Categories Edge Computing News  |  Hardware
AI hardware news: Arm’s new chip designs and Nvidia-powered boards from AverMedia

The coming battle for chip supremacy at the edge continues as chip designer ARM Holdings expands its lineup of processors for edge devices that boost machine learning capabilities. Meanwhile, ARM’s designs are being used in Nvidia-powered boards from AverMedia in edge devices such as video cameras.

ARM this week said it is expanding its Cortex-M and Ethos-U, chip lines. Due out in a year, the processor designs will be the Cortex-M55 and the Ethos-U55 micro neural processing unit.

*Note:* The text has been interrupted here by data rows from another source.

(* ===== verification/Overwriting.v ===== *)
(** * Storing a key that is there already ([demand_ftl.c])

    The probes lead to the entry of the old pair.  The new one keeps its block
    when it takes no more grains, and gets a new one otherwise; the grains of the
    old pair are given up, and the new pair goes to flash behind the last one.
    The entry stays where it is, so that every other key is found as before. *)

From stdpp Require Import gmap.
From S2P Require Import Prelude Fifo Lru Append WorkQueue Queues Prp.
From S2P Require Import ChModel Ssd Geometry PQueue Line Lines Pages Place Cache Heap Pairs Kv Directory Lookup Opening Storing Device Deleting.

(** ** The grains that are given up *)

Lemma lost_open spp l l' i len b : line_lost spp l l' i len ->
  ((l.(lines) i).(vgc) = line_grains spp -> i ∈ l.(full_line_list)) -> is_open l spp b -> is_open l' spp b.
Proof.
  intros [_ _ Lf Lu Lq] Hf (Hb & Nl & Nq). unfold is_open, listed in *. split; [done|]. rewrite Lf, Lu. split.
  - intros [X|X]%elem_of_app; apply Nl, elem_of_app; [by left|]. right. destruct (_ =? _); [|done]. by apply elem_of_list_del in X as [X _].
  - intros [X|[-> E]]%Lq; [done|]. apply Nl, elem_of_app. right. by apply Hf.
Qed.

(** The place of the next pair is not touched when grains of an older one are
    given up. *)
Lemma lost_wp s s' p q len t b n : sp_of s' = sp_of s -> grains_lost s s' p q len ->
  ((s.(lm).(lines) p.(g_blk)).(vgc) = line_grains (sp_of s) -> p.(g_blk) ∈ s.(lm).(full_line_list)) ->
  wp_ok s t b n -> wp_ok s' t b n.
Proof.
  intros Es [L _ _ _ (_ & Rw & _)] Hf (W1 & W2 & W3). split; [by rewrite Rw, Es|]. rewrite Es. split; [by eapply lost_open|done].
Qed.

Lemma lost_counts s s' p q len b n : grains_lost s s' p q len ->
  (s.(lm).(lines) b).(vgc) + (s.(lm).(lines) b).(igc) <= n -> (s'.(lm).(lines) b).(vgc) + (s'.(lm).(lines) b).(igc) <= n.
Proof.
  intros [[[L1 L2] Lo _ _ _] _ _ _ _] Hn. destruct (Z.eq_dec b p.(g_blk)) as [->|N]; [lia|]. destruct (Lo b N) as [-> ->]. done.
Qed.

Lemma lost_at_place s s' p q len cur glen b n g : shard_inv s' -> sp_of s' = sp_of s -> grains_lost s s' p q len ->
  ((s.(lm).(lines) p.(g_blk)).(vgc) = line_grains (sp_of s) -> p.(g_blk) ∈ s.(lm).(full_line_list)) ->
  at_place s cur glen b n g -> at_place s' cur glen b n g.
Proof.
  intros I Es Lo Hf P. pose proof Lo as [_ Bt Bk Ss (_ & _ & Ro)].
  assert (Bits : forall y, bit s y = false -> bit s' y = false) by (intros y Hy; rewrite Bt; by case_cmp).
  destruct P as [[U1 U2 U3 U4 U5 U6 U7 U8 U9 U10 U11]|Eg [[F1 F2 F3 F4 F5 F6] Fo Fz Fc]].
  - apply ap_open. split; rewrite ?Es, ?Ro; try done.
    + by apply (lost_wp s s' p q len).
    + by rewrite Ss.
    + intros m Hm. rewrite Ss. by apply U8.
    + intros m i Hm Hi Hg. apply Bits. by apply U9.
    + intros m Hm. destruct (Bk (page_of s b m)) as [-> _]. by apply U10.
    + by apply (lost_counts s s' p q len).
  - apply ap_first; [done|]. split; rewrite ?Es, ?Ro; try done. split; rewrite ?Es; try done.
    + by apply (lost_wp s s' p q len).
    + intros m Hm. rewrite Ss. by apply F3.
    + intros m i Hm Hi. apply Bits. by apply F4.
    + intros m Hm. destruct (Bk (page_of s b m)) as [-> _]. by apply F5.
    + by apply (lost_counts s s' p q len).
Qed.

(** ** The block *)

(** Every block but that at [a] is as before. *)
Definition others_kept (h h' : heap) (a : Z) : Prop := forall a' sz, a' <> a -> h.(blocks) !! a' = Some sz ->
  h'.(blocks) !! a' = Some sz /\ same_bytes h.(bytes) h'.(bytes) a' sz.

Both will be artificial intelligence-capable processors for Internet of Things endpoint devices, and both fit into Arm’s edge product strategy for devices with power constraints.

The Cortex-M55 semiconductors — Arm’s first using its “Helium” technology – will work in embedded devices. Helium accelerates vector calculations, enabling “small, low-power embedded systems to manage the compute challenges in many applications, such as audio devices, sensor hubs, keyword spotting, and voice command control, power electronics, communications, and still image processing,” according to Arm.

Using the kick from Helium, the company says, the Cortex-M55 can boost machine-learning performance fifteenfold compared to previous M chips. A 500 percent increase in signal-processing performance uplift is also promised. That kind of performance increase warms the hearts of many in the edge computing sector, which will thrive as onboard AI and ML capabilities are spread from the cloud to the factory floor.

The Ethos-U55 is something new among machine learning processors, according to ARM. The firm is calling it a microNPU, or neural processing unit. ARM already has a line of NPU designs to sell. The microNPU, however, has been designed so that it only works when paired with recent Cortex-M-based processors. Harnessed together, the duo will accelerate machine-learning performance about fivefold.

The Cortex-M has been good for ARM, which is a British company purchased by Japan’s Softbank Group in 2016. ARM reported an operating profit of $125m for the fourth quarter of 2019.

In other artificial intelligence hardware news, AverMedia debuted two credit card-sized artificial-intelligence carrier boards that support Nvidia’s Jetson modules. Being small, the boards are aimed at video analytics in retail and urban infrastructure uses.

The first board, the EN715-AA00, is designed for Nvidia’s Jetson Nano in industrial settings demanding compact design and high heat tolerance.

The second board, the EX715-AA00, supports the Jetson TX1/TX2/TX2i 4GB module. It’s operating temperature is even broader, ranging from 40 degrees C to 85 degrees C. It, too, is aimed at video analytics roles in retail and urban infrastructure.

Nvidia has been successfully pushing more AI applications to edge devices, bringing ARM along with it. The Jetson Nano boards are based on quad-core ARM Cortex-A57 processor designs.